→ **Work request**
Which of the lines below include "name"? Each one should be copied out.
### Dataset excerpts ###
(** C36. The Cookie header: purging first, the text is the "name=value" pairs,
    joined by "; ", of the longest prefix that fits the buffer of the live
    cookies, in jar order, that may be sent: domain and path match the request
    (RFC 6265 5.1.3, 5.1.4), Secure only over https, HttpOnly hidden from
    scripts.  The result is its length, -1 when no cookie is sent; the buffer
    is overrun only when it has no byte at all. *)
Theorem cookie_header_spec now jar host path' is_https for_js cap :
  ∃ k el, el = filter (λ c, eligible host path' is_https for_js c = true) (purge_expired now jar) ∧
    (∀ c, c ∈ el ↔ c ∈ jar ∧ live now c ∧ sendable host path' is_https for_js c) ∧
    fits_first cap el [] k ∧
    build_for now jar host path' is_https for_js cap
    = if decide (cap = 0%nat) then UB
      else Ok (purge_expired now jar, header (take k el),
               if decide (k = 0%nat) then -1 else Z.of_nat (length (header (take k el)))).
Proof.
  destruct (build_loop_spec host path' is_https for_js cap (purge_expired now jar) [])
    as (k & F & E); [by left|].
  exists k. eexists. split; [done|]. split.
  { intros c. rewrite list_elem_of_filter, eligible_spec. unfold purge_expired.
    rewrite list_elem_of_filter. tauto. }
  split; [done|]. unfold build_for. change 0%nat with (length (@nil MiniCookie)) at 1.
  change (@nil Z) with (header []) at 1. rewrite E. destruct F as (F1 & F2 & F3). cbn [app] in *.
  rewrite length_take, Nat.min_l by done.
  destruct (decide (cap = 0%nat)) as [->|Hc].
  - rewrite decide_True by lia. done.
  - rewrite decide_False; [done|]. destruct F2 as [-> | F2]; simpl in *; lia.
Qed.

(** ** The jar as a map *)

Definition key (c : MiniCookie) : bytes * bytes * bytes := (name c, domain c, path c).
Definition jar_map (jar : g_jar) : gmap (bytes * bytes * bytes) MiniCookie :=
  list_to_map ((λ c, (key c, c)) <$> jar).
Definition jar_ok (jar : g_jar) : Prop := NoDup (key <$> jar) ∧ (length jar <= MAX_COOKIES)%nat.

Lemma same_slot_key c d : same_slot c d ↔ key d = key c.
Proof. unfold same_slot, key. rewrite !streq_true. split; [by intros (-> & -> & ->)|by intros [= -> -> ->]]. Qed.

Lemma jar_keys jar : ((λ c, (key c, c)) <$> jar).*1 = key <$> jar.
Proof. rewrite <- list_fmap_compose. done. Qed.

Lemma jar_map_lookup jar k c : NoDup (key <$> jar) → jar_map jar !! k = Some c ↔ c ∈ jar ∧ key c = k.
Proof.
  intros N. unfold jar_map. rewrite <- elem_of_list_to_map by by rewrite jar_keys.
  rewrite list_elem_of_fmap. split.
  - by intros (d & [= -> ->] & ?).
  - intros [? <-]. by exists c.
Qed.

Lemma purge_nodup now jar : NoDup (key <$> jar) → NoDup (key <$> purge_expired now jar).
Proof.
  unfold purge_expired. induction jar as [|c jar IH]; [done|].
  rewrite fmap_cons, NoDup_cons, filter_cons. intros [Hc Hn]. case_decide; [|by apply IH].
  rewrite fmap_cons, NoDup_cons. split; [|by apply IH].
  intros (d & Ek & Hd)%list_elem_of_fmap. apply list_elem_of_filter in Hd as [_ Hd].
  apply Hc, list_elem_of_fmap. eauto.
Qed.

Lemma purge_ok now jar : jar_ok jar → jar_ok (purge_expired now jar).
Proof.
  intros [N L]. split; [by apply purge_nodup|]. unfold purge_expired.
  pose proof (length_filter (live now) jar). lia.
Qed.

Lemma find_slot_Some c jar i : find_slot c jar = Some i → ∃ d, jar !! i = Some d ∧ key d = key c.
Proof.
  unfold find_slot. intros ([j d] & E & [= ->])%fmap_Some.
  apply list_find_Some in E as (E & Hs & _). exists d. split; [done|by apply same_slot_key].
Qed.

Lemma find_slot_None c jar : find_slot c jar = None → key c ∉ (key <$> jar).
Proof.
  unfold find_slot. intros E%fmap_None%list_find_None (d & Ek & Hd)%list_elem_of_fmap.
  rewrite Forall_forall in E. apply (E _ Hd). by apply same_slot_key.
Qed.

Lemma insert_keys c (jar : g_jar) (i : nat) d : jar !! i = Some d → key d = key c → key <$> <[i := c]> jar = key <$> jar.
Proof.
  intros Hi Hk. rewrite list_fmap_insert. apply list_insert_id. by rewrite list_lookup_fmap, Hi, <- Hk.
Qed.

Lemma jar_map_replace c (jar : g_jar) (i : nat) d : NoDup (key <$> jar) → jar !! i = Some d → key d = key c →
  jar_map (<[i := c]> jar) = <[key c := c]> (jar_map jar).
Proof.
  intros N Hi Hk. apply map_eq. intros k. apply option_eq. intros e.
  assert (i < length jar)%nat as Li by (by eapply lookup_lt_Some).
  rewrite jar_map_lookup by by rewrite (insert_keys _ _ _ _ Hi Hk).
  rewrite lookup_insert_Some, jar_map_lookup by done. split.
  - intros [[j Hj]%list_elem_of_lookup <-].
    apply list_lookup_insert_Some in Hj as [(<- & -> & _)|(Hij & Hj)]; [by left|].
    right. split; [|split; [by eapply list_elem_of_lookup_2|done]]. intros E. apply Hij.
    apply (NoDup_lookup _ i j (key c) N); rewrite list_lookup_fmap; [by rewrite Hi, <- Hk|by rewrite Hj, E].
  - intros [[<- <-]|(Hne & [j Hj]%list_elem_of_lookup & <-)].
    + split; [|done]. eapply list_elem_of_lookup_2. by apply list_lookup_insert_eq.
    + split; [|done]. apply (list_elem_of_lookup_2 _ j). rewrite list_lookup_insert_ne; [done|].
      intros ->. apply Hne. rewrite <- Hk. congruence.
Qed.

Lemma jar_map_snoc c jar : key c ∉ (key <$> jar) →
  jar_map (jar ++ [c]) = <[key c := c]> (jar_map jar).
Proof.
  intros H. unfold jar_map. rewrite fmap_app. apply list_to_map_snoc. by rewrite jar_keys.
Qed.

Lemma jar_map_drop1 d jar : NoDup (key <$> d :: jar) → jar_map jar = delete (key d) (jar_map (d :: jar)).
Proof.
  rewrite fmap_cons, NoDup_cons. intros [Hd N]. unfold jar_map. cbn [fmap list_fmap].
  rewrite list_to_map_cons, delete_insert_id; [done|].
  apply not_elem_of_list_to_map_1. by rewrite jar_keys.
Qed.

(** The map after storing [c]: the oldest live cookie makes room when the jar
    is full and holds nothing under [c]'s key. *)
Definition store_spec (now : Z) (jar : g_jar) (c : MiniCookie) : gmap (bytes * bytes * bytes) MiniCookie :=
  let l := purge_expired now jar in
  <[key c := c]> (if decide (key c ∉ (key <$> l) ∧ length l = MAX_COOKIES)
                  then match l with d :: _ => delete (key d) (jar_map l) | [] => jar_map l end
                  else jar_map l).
###
→ **Solution to this problem**
(** C36. The Cookie header: purging first, the text is the "name=value" pairs,
Definition key (c : MiniCookie) : bytes * bytes * bytes := (name c, domain c, path c).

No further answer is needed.